Sudan. P. Albanese: “Una guerra civile a tutti gli effetti”

“Bisogna tenere alta l’attenzione, perché c’è il rischio che questa situazione finisca nel dimenticatoio, ma la verità è che questa è una guerra civile a tutti gli effetti”. Lo ha detto al Sir p. Giulio Albanese, giornalista e missionario della Congregazione dei missionari comboniani, commentando la situazione in Sudan, dove due eserciti si stanno dando battaglia per il potere

(Foto ANSA / SIR)

“Bisogna tenere alta l’attenzione, perché c’è il rischio che questa situazione finisca nel dimenticatoio, ma la verità è che questa è una guerra civile a tutti gli effetti”. Lo ha detto padre Giulio Albanese, direttore dell’Ufficio per le comunicazioni sociali del Vicariato di Roma e missionario della Congregazione dei missionari comboniani, commentando la situazione in Sudan, dove due eserciti si stanno dando battaglia per il potere. A capo di essi due generali: Abdel Fattah al-Burhan (attuale presidente non eletto del Sudan) al comando dell’esercito regolare e i miliziani delle Forze di supporto rapido (Rsf), guidati dal generale Mohammed Dagalo, detto Hemedti. La situazione è precipitata drasticamente, tanto che nella notte molti stranieri, tra cui molti italiani, hanno abbandonato il Paese con voli d’emergenza organizzati dai Governi. Il Sir ha raggiunto il missionario per chiedere qualche spiegazione.

(Foto ANSA / SIR)

Com’è la situazione nel Paese?
Ci sono giovani che in una maniera o nell’altra vengono costretti a imbracciare il fucile anche perché la formazione di miliziani di Hemedti è numericamente inferiore all’esercito regolare. È chiaro quindi che i civili stanno già pagando un prezzo altissimo e più procrastina nel tempo la crisi e peggio sarà.

Che potrebbe succedere?
C’è una situazione di vera e propria anarchia, e non credo che se ne vanga fuori con un’intesa, perché di fatto c’è incomunicabilità tra questi due signori della guerra.

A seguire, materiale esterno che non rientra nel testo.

(** X10: [validate_tool_schema] returns exactly on the schemas that are
    objects of type [object] with a map of properties that is not
    empty, every property an object with one of the seven type names,
    and [required], when present, a list of names of properties. *)
Theorem validate_tool_schema_accepts schema :
  validate_tool_schema schema = inr tt <-> well_formed_schema schema.
Proof.
  unfold well_formed_schema. split.
  - destruct schema as [| | | | |d]; try done. simpl.
    destruct (d !! "type") as [[| | |t| |]|] eqn:Et; try done.
    rewrite (type_must_be_object t).
    destruct (String.eqb t "object") eqn:Eo; [|done].
    apply String.eqb_eq in Eo as ->.
    destruct (d !! "properties") as [[| | | | |properties]|] eqn:Ep; try done.
    destruct (decide (properties = ∅)) as [|Hne]; [done|].
    destruct (forallb valid_property _) eqn:Ef; [|done]. simpl.
    intros H. exists d, properties. repeat (split; [done|]).
    split; [by apply properties_checked|].
    destruct (d !! "required") as [[| | | |required|]|]; try done.
    by apply check_required_spec.
  - intros (d & properties & -> & Et & Ep & Hne & Hp & Hr). simpl.
    rewrite Et, Ep. simpl.
    destruct (decide (properties = ∅)); [done|].
    apply properties_checked in Hp. rewrite Hp. simpl.
    destruct (d !! "required") as [[| | | |required|]|]; try done.
    by apply check_required_spec.
Qed.

End SchemaProps.


(** ** The connection store *)

Module A2AStoreProps.

Import A2A A2AUrls A2AProps.

Section facts.
Variable urlparse : string -> option (string * string).
Variable get_agent : string -> option AgentRecord.

(** What the constructor and the URL check let through. *)
Definition valid_connection (agent : string) (c : A2AConnection) : Prop :=
  source_agent_id c = agent
  /\ is_blank (source_agent_id c) = false
  /\ is_blank (target_agent_id c) = false
  /\ is_blank (target_agent_name c) = false
  /\ validate_a2a_url urlparse (target_a2a_url c) = inr tt.

(** Every stored connection is valid and filed under its source. *)
Definition well_formed (st : connections) : Prop :=
  forall agent c, c ∈ get_connections st agent -> valid_connection agent c.

(** No source has two connections to one target. *)
Definition one_per_target (st : connections) : Prop :=
  forall agent, NoDup (map target_agent_id (get_connections st agent)).
Lemma insert_before_perm {A} (test : A -> bool) x l : insert_before test x l ≡ₚ x :: l.
Proof.
  induction l as [|y l IH]; simpl; [done|]. destruct (test y); [done|].
  rewrite IH. apply Permutation_swap.
Qed.

Lemma insert_before_sorted {A} (R : A -> A -> Prop) (test : A -> bool) x l :
  (forall y, y ∈ l -> test y = true -> R x y) ->
  (forall y, y ∈ l -> test y = false -> R y x) ->
  (forall y z, R x y -> R y z -> R x z) ->
  StronglySorted R l -> StronglySorted R (insert_before test x l).
Proof.
  intros Ht Hf Htr. induction 1 as [|y l Hs IH Hall]; simpl.
  { constructor; constructor. }
  destruct (test y) eqn:E.
  - assert (R x y) by (apply Ht; [left|done]).
    constructor; [by constructor|]. constructor; [done|].
    rewrite Forall_forall in *. eauto.
  - constructor.
    + apply IH; intros z Hz; [apply Ht|apply Hf]; by right.
    + rewrite insert_before_perm. constructor; [|done]. apply Hf; [left|done].
Qed.

Lemma insert_before_ext {A} (t1 t2 : A -> bool) x l :
  Forall (fun y => t1 y = t2 y) l -> insert_before t1 x l = insert_before t2 x l.
Proof.
  induction 1 as [|y l Hy _ IH]; simpl; [done|]. rewrite Hy. destruct (t2 y); congruence.
Qed.

Create HintDb rlc.
Create Rewrite HintDb rlc_len.
#[export] Hint Resolve zlen_nonneg u32_range u64_range rem_range : rlc.
#[export] Hint Rewrite @zlen_app @zlen_cons @zlen_nil @zlen_take @zlen_drop : rlc_len.
(* ===== verification/Arrays.v ===== *)
(** Arrays whose elements are read and written one by one. *)

From stdpp Require Import base tactics list numbers.
From Stdlib Require Import ZArith Lia.
From S2P Require Import Prelude.

(** [b[i]] of an array that is long enough *)
Definition at_pos (b : list Z) (i : Z) : Z := b !!! Z.to_nat i.

Lemma rd_at b i : 0 <= i < zlen b -> rd b i = Ret (at_pos b i).
Proof.
  intros H. unfold rd, zlen, at_pos in *. rewrite (proj2 (Z.ltb_ge _ _)) by lia.
  destruct (lookup_lt_is_Some_2 b (Z.to_nat i)) as [x Hx]; [lia|]. rewrite Hx. by rewrite (list_lookup_total_correct _ _ _ Hx).
Qed.

Lemma wr_at b i v : 0 <= i < zlen b -> wr b i v = Ret (<[Z.to_nat i := v]> b).
Proof. intros H. unfold wr. by rewrite (proj2 (Z.leb_le _ _)), (proj2 (Z.ltb_lt _ _)) by lia. Qed.

Lemma at_pos_insert_eq b i v : 0 <= i < zlen b -> at_pos (<[Z.to_nat i := v]> b) i = v.
Proof. intros H. unfold at_pos, zlen in *. apply list_lookup_total_insert_eq. lia. Qed.

Lemma at_pos_insert_ne b i j v : 0 <= i -> 0 <= j -> i <> j -> at_pos (<[Z.to_nat i := v]> b) j = at_pos b j.
Proof. intros Hi Hj Hn. unfold at_pos. rewrite list_lookup_total_insert_ne; [done|lia]. Qed.

Lemma wr_next a x y r : wr (a ++ x :: r) (zlen a) y = Ret (a ++ y :: r).
Proof.
  pose proof (zlen_nonneg a). pose proof (zlen_nonneg r). rewrite wr_at by (rewrite zlen_app, zlen_cons; lia).
  unfold zlen. rewrite Nat2Z.id, insert_app_r_alt, Nat.sub_diag by lia. done.
Qed.

Lemma list_eq_at a b : zlen a = zlen b -> (forall i, 0 <= i < zlen a -> at_pos a i = at_pos b i) -> a = b.
Proof.
  unfold zlen, at_pos. intros Hl H. apply list_eq_same_length with (length a); [lia|done|]. intros i x y Hi Hx Hy.
  specialize (H (Z.of_nat i) ltac:(lia)). rewrite Nat2Z.id in H.
  by rewrite (list_lookup_total_correct _ _ _ Hx), (list_lookup_total_correct _ _ _ Hy) in H.
Qed.

(** a piece of an array *)
Lemma piece_at b off n : 0 <= off -> 0 <= n -> off + n <= zlen b ->
  take (Z.to_nat n) (drop (Z.to_nat off) b) = map (at_pos b) (seqZ off n).
Proof.
  intros Ho Hn Hl. unfold zlen in Hl. apply list_eq. intros i. destruct (decide (i < Z.to_nat n)%nat) as [Hi|Hi].
  - rewrite lookup_take_lt, lookup_drop by done. rewrite list_lookup_fmap, lookup_seqZ_lt by lia. simpl. unfold at_pos.
    destruct (lookup_lt_is_Some_2 b (Z.to_nat off + i)) as [x Hx]; [lia|]. rewrite Hx. symmetry. f_equal.
    apply list_lookup_total_correct. rewrite <- Hx. f_equal. lia.
  - rewrite lookup_take_ge, list_lookup_fmap, lookup_seqZ_ge by lia. done.
Qed.

(** [a] is written, the first element of [r] comes next *)
Lemma wr_step a r y : r <> [] -> wr (a ++ r) (zlen a) y = Ret (a ++ y :: drop 1 r).
Proof. destruct r as [|x r]; [done|]. intros _. apply wr_next. Qed.

Lemma wr_offset a r y i : i = zlen a -> r <> [] -> wr (a ++ r) i y = Ret ((a ++ [y]) ++ drop 1 r).
Proof. intros -> Hr. rewrite wr_step by done. by rewrite <- app_assoc. Qed.

Lemma zlen_snoc {A} (a : list A) x : zlen (a ++ [x]) = zlen a + 1.
Proof. rewrite zlen_app, zlen_cons, zlen_nil. lia. Qed.

Lemma zlen_pos_not_nil {A} (l : list A) : 0 < zlen l -> l <> [].
Proof. intros H ->. done. Qed.

Lemma take_lookup_step {A} (l : list A) i n x : l !! i = Some x -> take (S n) (drop i l) = x :: take n (drop (S i) l).
Proof. intros H. by rewrite (drop_S _ _ _ H). Qed.

Lemma zlen_replicate_Z {A} n (x : A) : 0 <= n -> zlen (replicate (Z.to_nat n) x) = n.
Proof. intros H. unfold zlen. rewrite length_replicate. lia. Qed.

(** ** Elements of pieces *)

Lemma at_pos_lookup b i x : 0 <= i -> b !! Z.to_nat i = Some x -> at_pos b i = x.
Proof. intros _ H. by apply list_lookup_total_correct. Qed.

Lemma at_pos_app a b i : 0 <= i -> at_pos (a ++ b) i = if i <? zlen a then at_pos a i else at_pos b (i - zlen a).
Proof.
  intros Hi. unfold at_pos, zlen. rewrite !list_lookup_total_alt. destruct (Z.ltb_spec i (Z.of_nat (length a))).
  - by rewrite lookup_app_l by lia.
  - rewrite lookup_app_r by lia. do 2 f_equal. lia.
Qed.

Lemma at_pos_drop b n i : 0 <= n -> 0 <= i -> at_pos (drop (Z.to_nat n) b) i = at_pos b (n + i).
Proof. intros Hn Hi. unfold at_pos. rewrite !list_lookup_total_alt, lookup_drop. do 2 f_equal. lia. Qed.

Lemma at_pos_take b n i : 0 <= i < n -> at_pos (take (Z.to_nat n) b) i = at_pos b i.
Proof. intros Hi. unfold at_pos. rewrite !list_lookup_total_alt, lookup_take_lt by lia. done. Qed.

Lemma at_pos_replicate n x i : 0 <= i < n -> at_pos (replicate (Z.to_nat n) x) i = x.
Proof. intros Hi. apply at_pos_lookup; [lia|]. apply lookup_replicate. lia. Qed.

Lemma at_pos_map (f : Z -> Z) b i : 0 <= i < zlen b -> at_pos (map f b) i = f (at_pos b i).
Proof.
  intros Hi. unfold at_pos, zlen in *. destruct (lookup_lt_is_Some_2 b (Z.to_nat i)) as [y Hy]; [lia|].
  rewrite (list_lookup_total_correct _ _ _ Hy). apply list_lookup_total_correct. by rewrite list_lookup_fmap, Hy.
Qed.

Lemma zlen_map {A B} (f : A -> B) l : zlen (map f l) = zlen l.
Proof. unfold zlen. by rewrite length_map. Qed.

Lemma mem_write_at b off src : 0 <= off -> off + zlen src <= zlen b ->
  exists b', mem_write b off src = Ret b' /\ zlen b' = zlen b /\
    forall i, 0 <= i -> at_pos b' i = if (off <=? i) && (i <? off + zlen src) then at_pos src (i - off) else at_pos b i.
Proof.
  intros Ho Hl. pose proof (zlen_nonneg src). rewrite mem_write_ok by lia. eexists. split; [done|].
  replace (Z.to_nat off + length src)%nat with (Z.to_nat (off + zlen src)) by (unfold zlen; lia). split.
  - rewrite !zlen_app, zlen_take, zlen_drop. lia.
  - intros i Hi. rewrite at_pos_app, zlen_take by done. rewrite Z2Nat.id, Z.min_l by lia. destruct (Z.ltb_spec i off).
    + rewrite (proj2 (Z.leb_gt off i)) by lia. cbn [andb]. by rewrite at_pos_take.
    + rewrite (proj2 (Z.leb_le off i)) by lia. cbn [andb]. rewrite at_pos_app by lia.
      destruct (Z.ltb_spec (i - off) (zlen src)), (Z.ltb_spec i (off + zlen src)); try lia.
      rewrite at_pos_drop by lia. f_equal. lia.
Qed.

Lemma mem_read_at b off n : 0 <= off -> 0 <= n -> off + n <= zlen b ->
  exists b', mem_read b off n = Ret b' /\ zlen b' = n /\ forall i, 0 <= i < n -> at_pos b' i = at_pos b (off + i).
Proof.
  intros Ho Hn Hl. rewrite mem_read_ok by lia. eexists. split; [done|]. split; [rewrite zlen_take, zlen_drop; lia|].
  intros i Hi. rewrite at_pos_take, at_pos_drop by lia. done.
Qed.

Questo conflitto si combatte per il potere e per il denaro

e pertanto bisognerà vedere chi riuscirà a prevalere sull’altro, ma allo stesso modo si deve confidare sulla società civile.

Quale contributo può dare la società civile?
Le giovani generazioni chiedono di voltare pagina. In fondo e non da adesso,

ci sono in Sudan uomini e donne di buona volontà che chiedono il passaggio del potere alla società civile

ed è chiaro che questi due signori sono i primi a non volerlo.

Che scenario si prospetta per il Sudan oggi?
Nel 2019 abbiamo sperato che grazie alla mobilitazione nazionale da parte dei cittadini si potesse voltare pagina, ma purtroppo c’è stato un golpe che ci ha portato drammaticamente indietro”. “È evidente che è una situazione drammatica. Si deve tenere alta l’attenzione, soprattutto dal punto di vista mediatico.